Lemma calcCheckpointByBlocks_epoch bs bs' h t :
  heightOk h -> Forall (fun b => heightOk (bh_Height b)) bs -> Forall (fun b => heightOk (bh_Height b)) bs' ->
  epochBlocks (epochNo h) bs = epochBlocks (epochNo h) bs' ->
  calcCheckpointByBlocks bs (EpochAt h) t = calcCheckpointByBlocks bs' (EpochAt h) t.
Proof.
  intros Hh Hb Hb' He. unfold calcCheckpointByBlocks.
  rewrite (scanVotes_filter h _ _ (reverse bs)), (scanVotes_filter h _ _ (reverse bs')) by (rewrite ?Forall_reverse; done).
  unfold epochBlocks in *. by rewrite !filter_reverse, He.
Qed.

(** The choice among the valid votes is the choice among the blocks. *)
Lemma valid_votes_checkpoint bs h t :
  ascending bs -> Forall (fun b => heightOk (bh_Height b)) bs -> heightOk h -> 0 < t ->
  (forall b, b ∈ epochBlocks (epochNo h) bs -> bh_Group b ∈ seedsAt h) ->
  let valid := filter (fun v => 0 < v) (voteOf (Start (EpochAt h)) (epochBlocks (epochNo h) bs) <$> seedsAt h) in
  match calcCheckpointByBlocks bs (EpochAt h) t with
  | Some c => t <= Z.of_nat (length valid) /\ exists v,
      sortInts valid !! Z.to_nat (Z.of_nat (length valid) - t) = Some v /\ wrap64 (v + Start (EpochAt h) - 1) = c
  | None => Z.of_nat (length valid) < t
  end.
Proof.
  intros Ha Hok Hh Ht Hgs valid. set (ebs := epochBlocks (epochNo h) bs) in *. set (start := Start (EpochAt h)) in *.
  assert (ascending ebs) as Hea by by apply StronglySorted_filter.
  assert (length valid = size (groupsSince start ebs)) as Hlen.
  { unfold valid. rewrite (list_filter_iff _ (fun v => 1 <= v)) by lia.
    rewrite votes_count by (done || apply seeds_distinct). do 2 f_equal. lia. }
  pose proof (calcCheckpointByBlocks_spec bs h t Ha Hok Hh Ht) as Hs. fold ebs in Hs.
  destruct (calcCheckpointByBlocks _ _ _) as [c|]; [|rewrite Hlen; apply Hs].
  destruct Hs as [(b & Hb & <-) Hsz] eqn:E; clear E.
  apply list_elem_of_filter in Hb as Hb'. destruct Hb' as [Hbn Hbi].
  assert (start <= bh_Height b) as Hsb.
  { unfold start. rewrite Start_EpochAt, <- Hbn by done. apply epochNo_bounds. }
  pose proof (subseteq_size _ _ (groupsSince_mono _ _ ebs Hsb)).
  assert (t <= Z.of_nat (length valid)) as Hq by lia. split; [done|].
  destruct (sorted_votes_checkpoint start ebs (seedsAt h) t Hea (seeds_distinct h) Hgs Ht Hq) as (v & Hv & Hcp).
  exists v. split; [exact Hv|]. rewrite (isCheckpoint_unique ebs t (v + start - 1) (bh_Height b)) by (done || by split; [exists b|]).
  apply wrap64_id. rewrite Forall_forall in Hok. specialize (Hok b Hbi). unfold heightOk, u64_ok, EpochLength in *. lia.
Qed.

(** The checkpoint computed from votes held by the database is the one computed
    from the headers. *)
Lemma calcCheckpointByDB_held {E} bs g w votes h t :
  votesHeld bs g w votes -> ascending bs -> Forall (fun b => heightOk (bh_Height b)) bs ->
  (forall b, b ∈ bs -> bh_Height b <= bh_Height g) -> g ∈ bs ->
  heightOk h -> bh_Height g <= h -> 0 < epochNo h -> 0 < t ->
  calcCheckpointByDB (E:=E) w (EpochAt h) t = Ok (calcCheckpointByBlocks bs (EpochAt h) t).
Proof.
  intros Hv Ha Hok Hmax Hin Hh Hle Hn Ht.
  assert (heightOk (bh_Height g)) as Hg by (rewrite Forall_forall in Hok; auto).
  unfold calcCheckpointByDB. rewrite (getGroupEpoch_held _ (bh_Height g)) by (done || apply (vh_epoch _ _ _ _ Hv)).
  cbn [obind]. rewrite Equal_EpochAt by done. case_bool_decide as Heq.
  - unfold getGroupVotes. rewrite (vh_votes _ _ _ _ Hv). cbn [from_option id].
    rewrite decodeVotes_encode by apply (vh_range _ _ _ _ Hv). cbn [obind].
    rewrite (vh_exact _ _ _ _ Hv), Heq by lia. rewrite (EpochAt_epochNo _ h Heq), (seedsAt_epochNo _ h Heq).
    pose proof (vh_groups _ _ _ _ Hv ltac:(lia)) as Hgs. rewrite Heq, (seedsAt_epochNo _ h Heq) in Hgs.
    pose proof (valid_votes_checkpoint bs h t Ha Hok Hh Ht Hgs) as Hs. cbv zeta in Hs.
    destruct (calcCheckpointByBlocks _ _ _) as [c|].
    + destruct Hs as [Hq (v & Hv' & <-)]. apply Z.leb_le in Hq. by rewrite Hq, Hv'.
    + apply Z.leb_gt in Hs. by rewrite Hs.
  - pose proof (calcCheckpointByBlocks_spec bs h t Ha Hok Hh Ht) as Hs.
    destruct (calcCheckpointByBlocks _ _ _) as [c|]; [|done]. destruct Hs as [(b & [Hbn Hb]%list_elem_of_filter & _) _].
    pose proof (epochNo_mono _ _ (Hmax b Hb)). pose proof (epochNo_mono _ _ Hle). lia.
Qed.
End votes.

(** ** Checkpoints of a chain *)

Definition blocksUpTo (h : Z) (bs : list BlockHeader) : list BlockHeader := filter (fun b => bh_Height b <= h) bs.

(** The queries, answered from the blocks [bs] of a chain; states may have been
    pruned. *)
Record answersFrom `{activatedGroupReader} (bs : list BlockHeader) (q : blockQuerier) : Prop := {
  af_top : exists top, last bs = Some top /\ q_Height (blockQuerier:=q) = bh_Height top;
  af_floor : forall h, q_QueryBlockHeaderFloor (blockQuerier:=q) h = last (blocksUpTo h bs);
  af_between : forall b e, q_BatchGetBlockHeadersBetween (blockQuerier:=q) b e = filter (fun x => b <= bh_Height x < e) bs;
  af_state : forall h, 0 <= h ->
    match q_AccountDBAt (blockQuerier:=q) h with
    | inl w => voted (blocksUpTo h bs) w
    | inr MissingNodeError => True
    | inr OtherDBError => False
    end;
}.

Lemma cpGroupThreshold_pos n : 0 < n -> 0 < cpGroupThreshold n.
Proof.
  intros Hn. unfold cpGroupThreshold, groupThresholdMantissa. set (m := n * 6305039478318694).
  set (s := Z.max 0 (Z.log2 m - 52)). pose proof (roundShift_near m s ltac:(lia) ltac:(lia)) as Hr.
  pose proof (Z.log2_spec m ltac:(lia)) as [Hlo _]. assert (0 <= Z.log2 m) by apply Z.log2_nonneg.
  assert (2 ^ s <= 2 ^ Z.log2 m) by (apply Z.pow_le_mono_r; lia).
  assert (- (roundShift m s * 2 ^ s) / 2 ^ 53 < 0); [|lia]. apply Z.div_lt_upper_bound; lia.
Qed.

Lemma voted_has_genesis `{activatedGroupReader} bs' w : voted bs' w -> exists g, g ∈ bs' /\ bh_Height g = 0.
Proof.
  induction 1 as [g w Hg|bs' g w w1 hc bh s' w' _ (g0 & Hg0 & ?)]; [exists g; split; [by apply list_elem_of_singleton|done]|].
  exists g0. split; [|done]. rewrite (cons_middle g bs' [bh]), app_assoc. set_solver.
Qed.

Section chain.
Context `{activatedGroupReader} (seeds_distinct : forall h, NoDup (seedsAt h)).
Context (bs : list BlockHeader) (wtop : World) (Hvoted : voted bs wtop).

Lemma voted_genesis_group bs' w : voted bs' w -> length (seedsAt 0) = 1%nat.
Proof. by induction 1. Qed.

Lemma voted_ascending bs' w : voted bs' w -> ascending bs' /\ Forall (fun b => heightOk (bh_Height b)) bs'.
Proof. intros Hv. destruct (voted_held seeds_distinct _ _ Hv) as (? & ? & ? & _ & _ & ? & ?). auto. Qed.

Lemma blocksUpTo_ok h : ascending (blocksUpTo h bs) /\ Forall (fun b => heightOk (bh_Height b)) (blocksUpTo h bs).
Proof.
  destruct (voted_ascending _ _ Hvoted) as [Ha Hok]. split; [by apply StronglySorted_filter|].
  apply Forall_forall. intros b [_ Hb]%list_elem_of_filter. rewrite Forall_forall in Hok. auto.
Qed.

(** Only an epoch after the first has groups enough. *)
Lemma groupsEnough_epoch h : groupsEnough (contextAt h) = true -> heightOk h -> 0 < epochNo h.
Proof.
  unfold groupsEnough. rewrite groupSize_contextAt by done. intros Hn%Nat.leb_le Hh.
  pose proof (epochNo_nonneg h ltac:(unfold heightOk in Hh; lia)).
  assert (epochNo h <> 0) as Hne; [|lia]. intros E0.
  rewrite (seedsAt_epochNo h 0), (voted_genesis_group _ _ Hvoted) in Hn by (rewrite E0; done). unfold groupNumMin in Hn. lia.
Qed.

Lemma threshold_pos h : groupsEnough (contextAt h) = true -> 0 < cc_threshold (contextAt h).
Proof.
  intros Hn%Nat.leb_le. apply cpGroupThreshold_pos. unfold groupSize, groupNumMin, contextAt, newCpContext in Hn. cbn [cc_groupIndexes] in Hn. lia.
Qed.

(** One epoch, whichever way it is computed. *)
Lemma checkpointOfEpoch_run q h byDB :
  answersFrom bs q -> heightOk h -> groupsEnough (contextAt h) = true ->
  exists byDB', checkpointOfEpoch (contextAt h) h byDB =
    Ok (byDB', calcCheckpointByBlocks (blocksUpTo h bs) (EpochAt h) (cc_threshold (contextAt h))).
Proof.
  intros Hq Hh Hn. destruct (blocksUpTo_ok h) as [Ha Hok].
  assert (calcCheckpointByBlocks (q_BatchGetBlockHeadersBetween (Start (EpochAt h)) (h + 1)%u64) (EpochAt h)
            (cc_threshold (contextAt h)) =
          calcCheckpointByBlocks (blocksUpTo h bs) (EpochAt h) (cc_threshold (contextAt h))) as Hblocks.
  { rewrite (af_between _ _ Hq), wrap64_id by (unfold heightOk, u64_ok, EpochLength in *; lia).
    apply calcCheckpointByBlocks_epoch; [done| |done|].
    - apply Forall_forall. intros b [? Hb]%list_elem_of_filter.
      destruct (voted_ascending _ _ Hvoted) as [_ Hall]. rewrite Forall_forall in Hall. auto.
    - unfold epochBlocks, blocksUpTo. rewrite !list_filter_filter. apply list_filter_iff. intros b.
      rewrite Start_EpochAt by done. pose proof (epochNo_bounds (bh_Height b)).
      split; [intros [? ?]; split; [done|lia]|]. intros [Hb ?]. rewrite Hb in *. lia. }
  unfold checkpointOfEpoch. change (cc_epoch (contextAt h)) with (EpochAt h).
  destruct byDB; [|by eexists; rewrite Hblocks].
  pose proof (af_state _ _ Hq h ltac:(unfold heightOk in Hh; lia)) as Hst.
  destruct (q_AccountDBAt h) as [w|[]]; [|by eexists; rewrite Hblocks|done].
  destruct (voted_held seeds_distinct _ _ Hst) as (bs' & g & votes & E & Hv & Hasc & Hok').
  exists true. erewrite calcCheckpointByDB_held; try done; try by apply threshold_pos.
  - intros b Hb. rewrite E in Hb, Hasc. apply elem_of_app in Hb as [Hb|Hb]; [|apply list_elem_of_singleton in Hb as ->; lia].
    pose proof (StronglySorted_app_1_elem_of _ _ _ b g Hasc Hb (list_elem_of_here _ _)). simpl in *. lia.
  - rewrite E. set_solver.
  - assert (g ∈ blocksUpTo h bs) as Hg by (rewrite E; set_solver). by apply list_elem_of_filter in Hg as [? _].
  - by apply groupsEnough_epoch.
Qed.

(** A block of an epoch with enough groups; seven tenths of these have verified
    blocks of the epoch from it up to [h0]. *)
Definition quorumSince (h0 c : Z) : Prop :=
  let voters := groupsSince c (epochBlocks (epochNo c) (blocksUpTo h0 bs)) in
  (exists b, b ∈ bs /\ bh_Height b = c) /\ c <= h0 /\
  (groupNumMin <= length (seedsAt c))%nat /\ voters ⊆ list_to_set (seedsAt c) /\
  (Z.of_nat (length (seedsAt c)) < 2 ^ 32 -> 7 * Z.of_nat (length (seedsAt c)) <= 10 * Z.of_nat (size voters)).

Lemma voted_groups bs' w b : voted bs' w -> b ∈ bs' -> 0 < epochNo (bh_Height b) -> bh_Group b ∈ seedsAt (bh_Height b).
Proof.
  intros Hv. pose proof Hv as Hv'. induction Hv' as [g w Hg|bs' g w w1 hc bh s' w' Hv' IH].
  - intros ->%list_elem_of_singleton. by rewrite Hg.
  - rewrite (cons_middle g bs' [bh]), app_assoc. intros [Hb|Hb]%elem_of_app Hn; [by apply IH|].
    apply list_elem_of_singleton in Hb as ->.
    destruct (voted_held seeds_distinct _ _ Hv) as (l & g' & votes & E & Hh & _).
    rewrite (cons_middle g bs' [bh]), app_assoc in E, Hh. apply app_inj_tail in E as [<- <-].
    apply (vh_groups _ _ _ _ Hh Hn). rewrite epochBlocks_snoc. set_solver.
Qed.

:::::

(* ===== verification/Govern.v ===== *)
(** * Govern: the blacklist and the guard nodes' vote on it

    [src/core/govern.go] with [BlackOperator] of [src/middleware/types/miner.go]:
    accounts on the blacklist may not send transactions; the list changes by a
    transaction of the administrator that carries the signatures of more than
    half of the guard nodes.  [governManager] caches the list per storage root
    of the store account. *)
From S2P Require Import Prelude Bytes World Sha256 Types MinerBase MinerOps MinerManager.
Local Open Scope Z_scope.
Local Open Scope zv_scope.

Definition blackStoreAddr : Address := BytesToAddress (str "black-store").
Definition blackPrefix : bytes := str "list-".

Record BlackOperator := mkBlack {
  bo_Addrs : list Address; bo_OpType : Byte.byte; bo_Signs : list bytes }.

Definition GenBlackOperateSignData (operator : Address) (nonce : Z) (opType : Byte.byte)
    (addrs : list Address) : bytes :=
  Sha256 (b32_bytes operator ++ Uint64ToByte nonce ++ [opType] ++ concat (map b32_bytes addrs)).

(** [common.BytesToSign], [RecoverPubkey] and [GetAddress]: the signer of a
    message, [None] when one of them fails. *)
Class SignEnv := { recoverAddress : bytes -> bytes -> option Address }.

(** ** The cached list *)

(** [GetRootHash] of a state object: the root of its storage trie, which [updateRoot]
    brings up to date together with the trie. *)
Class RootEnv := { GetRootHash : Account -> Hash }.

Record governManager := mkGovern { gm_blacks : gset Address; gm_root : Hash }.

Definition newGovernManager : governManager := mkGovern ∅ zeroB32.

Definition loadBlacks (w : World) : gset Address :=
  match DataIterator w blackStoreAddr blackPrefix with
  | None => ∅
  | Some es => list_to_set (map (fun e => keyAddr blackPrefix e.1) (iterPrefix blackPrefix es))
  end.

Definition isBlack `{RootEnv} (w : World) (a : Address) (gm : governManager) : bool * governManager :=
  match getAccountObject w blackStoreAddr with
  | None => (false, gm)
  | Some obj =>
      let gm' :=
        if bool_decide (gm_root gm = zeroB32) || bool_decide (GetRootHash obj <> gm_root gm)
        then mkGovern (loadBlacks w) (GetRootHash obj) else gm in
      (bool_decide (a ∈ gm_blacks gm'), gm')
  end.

:::::

● **WHAT YOU ARE ASKED TO DO**
The entries above hold the needed span. Transcribe exactly the lines from the one with "(forall b, b ∈ bs" to the one with "cbn [obind]. rewrite", both included.

● **RESPONSE TO THIS TASK**
  (forall b, b ∈ bs -> bh_Height b <= bh_Height g) -> g ∈ bs ->
  heightOk h -> bh_Height g <= h -> 0 < epochNo h -> 0 < t ->
  calcCheckpointByDB (E:=E) w (EpochAt h) t = Ok (calcCheckpointByBlocks bs (EpochAt h) t).
Proof.
  intros Hv Ha Hok Hmax Hin Hh Hle Hn Ht.
  assert (heightOk (bh_Height g)) as Hg by (rewrite Forall_forall in Hok; auto).
  unfold calcCheckpointByDB. rewrite (getGroupEpoch_held _ (bh_Height g)) by (done || apply (vh_epoch _ _ _ _ Hv)).
  cbn [obind]. rewrite Equal_EpochAt by done. case_bool_decide as Heq.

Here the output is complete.